Selain itu, Yusuf juga menyinggung soal pencapaian Bontang yang pernah meraih penghargaan Adipura tingkat Asia. Ia mengaku prihatin karena saat ini masih banyak sampah yang tidak terangkut, yang menurutnya mencerminkan perubahan pola pengelolaan sampah oleh pemerintah.
Jika sebelumnya Dinas Lingkungan Hidup (DLH) turun langsung, kini masyarakat diharapkan lebih mandiri dalam pengelolaan sampah.
“Pengelolaan sampah dulu diambil langsung oleh DLH, tapi sekarang berubah, masyarakat disuruh lebih mandiri. Pola ini sebenarnya baik, tapi seharusnya disertai sosialisasi yang cukup agar warga tidak bingung,” ucapnya.
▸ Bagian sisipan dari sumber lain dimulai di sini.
(** X4.  [addUser] followed by [findById] in the user double: [findById]
    always resolves and leaves the double as it is; it answers [null]
    exactly when no user carries the identifier; after [addUser], the
    identifier of the user added is answered with that user when it was
    answered [null] before, and every user found before is still the one
    found. *)
Theorem addUser_then_findById
  (this : FakeUserRepository) (user : User.t) :
  (forall userId repository,
     FakeUser_findById userId repository
       = (Resolved (lookupUser repository userId), repository))
  /\ (forall userId repository,
        lookupUser repository userId = None
        <-> forall u, In u (users repository) -> User.id u <> userId)
  /\ (forall userId repository found,
        lookupUser repository userId = Some found ->
        In found (users repository) /\ User.id found = userId)
  /\ (lookupUser this (User.id user) = None ->
      lookupUser (addUser user this) (User.id user) = Some user)
  /\ (forall userId found,
        lookupUser this userId = Some found ->
        lookupUser (addUser user this) userId = Some found)
  /\ (forall userId,
        userId <> User.id user ->
        lookupUser (addUser user this) userId = lookupUser this userId).
Proof.
  unfold lookupUser, addUser. cbn.
  split; [reflexivity|]. split; [|split; [|split; [|split]]].
  - intros userId repository. split.
    + intros Hnone u Hin.
      pose proof (find_none _ _ Hnone u Hin) as Hno. cbn in Hno.
      now apply String.eqb_neq.
    + intros Hall.
      destruct (find _ (users repository)) as [u|] eqn:Hfind;
        [|reflexivity].
      apply find_some in Hfind. destruct Hfind as [Hin Hid].
      apply String.eqb_eq in Hid. now destruct (Hall u Hin).
  - intros userId repository found Hfind.
    apply find_some in Hfind. destruct Hfind as [Hin Hid].
    now apply String.eqb_eq in Hid.
  - intros Hnone. now rewrite find_pushed, Hnone, String.eqb_refl.
  - intros userId found Hfound. now rewrite find_pushed, Hfound.
  - intros userId Hother. rewrite find_pushed.
    destruct (find _ (users this)) as [u|]; [reflexivity|].
    apply not_eq_sym, String.eqb_neq in Hother. now rewrite Hother.
Qed.

Lemma addUser_then_findById_witness :
  lookupUser (addUser organizer1 (mkFakeUserRepository [user1]))
    "organizer1" = Some organizer1
  /\ lookupUser (addUser organizerNoEmail
                   (mkFakeUserRepository [organizer1]))
       "organizer1" = Some organizer1.
Proof.
  split.
  - apply (proj1 (proj2 (proj2 (proj2
             (addUser_then_findById (mkFakeUserRepository [user1])
                organizer1))))).
    reflexivity.
  - apply (proj1 (proj2 (proj2 (proj2 (proj2
             (addUser_then_findById (mkFakeUserRepository [organizer1])
                organizerNoEmail))))) "organizer1"%string organizer1).
    reflexivity.
Defined.

(** ** The use case as a whole *)

Lemma alreadyRegistered_iff_In store webinarId userId :
  alreadyRegistered store webinarId userId = true
  <-> In {| Participation.userId := userId;
            Participation.webinarId := webinarId |} store.
Proof.
  unfold alreadyRegistered. rewrite existsb_exists. split.
  - intros (p & Hin & Hid). apply filter_In in Hin.
    destruct Hin as [Hin Hwid].
    apply String.eqb_eq in Hid, Hwid. destruct p as [u w]. cbn in *.
    now subst.
  - intros Hin.
    exists {| Participation.userId := userId;
              Participation.webinarId := webinarId |}.
    rewrite filter_In. cbn.
    rewrite !String.eqb_refl. repeat split. exact Hin.
Qed.

(** Case analysis on an execution over the doubles: the webinar lookup,
    then every test of [execute] in turn. *)
Ltac run_execute this now request Hrun :=
  let webinar := fresh "webinar" in
  let Hw := fresh "Hw" in
  destruct (lookupWebinar (webinarRepository this) (webinarId request))
    as [webinar|] eqn:Hw;
  [ rewrite (execute_found now request webinar this Hw) in Hrun;
    destruct (alreadyRegistered
                (participations (participationRepository this))
                (webinarId request) (User.id (user request))) eqn:Hreg;
    [|destruct (isTooSoon webinar now) eqn:Hsoon;
      [|destruct (hasTooManySeats webinar) eqn:Hmany;
        [|destruct (hasNotEnoughSeats webinar) eqn:Hfew;
          [|destruct (lookupUser (userRepository this)
                        (Webinar.organizerId webinar))
              as [organizer|] eqn:Horg;
            [destruct (truthy (User.email organizer)) eqn:Hmail|]]]]]
  | rewrite (execute_absent now request this Hw) in Hrun ];
  cbn in Hrun; inversion Hrun; subst; clear Hrun.

(** X5.  The outcomes of [execute] over the doubles are closed.  The user
    repository and the webinar repository are never changed.  Either the
    call is rejected with [Error("Webinar not found.")] or with one of the
    four exceptions of the checks, and nothing changed; or it is rejected
    with [EmailNotFoundException], the new participation was appended to
    the store and no email was sent; or it resolves with the success
    response, the new participation was appended to the store and exactly
    one email was appended to the mailer. *)
Theorem execute_outcomes {rules : WebinarRules}
  (this : World) (now : Z) (request : Request) :
  let (result, this') := execute now request this in
  let saved :=
    participations (participationRepository this)
      ++ [ {| Participation.userId := User.id (user request);
              Participation.webinarId := webinarId request |} ] in
  userRepository this' = userRepository this
  /\ webinarRepository this' = webinarRepository this
  /\ ((exists e,
         result = Rejected e
         /\ In e [ Error "Webinar not found.";
                   UserIsAlreadyRegisteredException;
                   WebinarDatesTooSoonException;
                   WebinarTooManySeatsException;
                   WebinarNotEnoughSeatsException ]
         /\ this' = this)
      \/ (result = Rejected EmailNotFoundException
          /\ participations (participationRepository this') = saved
          /\ mailer this' = mailer this)
      \/ (result = Resolved {| success := true;
                               message := "User registered successfully" |}
          /\ participations (participationRepository this') = saved
          /\ exists notification,
               emails (mailer this')
                 = emails (mailer this) ++ [notification])).
Proof.
  destruct (execute now request this) as [result this'] eqn:Hrun.
  run_execute this now request Hrun; cbn.
  - split; [reflexivity|]. split; [reflexivity|]. left.
    exists UserIsAlreadyRegisteredException. cbn. tauto.
  - split; [reflexivity|]. split; [reflexivity|]. left.
    exists WebinarDatesTooSoonException. cbn. tauto.
  - split; [reflexivity|]. split; [reflexivity|]. left.
    exists WebinarTooManySeatsException. cbn. tauto.
  - split; [reflexivity|]. split; [reflexivity|]. left.
    exists WebinarNotEnoughSeatsException. cbn. tauto.
  - split; [reflexivity|]. split; [reflexivity|]. right. right.
    repeat split. now eexists.
  - split; [reflexivity|]. split; [reflexivity|]. right. left.
    repeat split.
  - split; [reflexivity|]. split; [reflexivity|]. right. left.
    repeat split.
  - split; [reflexivity|]. split; [reflexivity|]. left.
    exists (Error "Webinar not found."). cbn. tauto.
Qed.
Yusuf juga menyarankan agar pemerintah mempertimbangkan opsi pengelolaan sampah antara pembiayaan oleh masyarakat atau subsidi dari pemerintah, atau kombinasi keduanya. Ia berharap ke depannya ada pembahasan khusus mengenai penanganan sampah agar masalah ini bisa terselesaikan dengan baik.
“Mungkin sebaiknya ada dua opsi, bisa ditanggung pemerintah atau partisipasi masyarakat seperti yang berjalan sekarang. Yang penting sampah diambil tepat waktu dan tidak mengundang keluhan dari warga,” tutup Yusuf.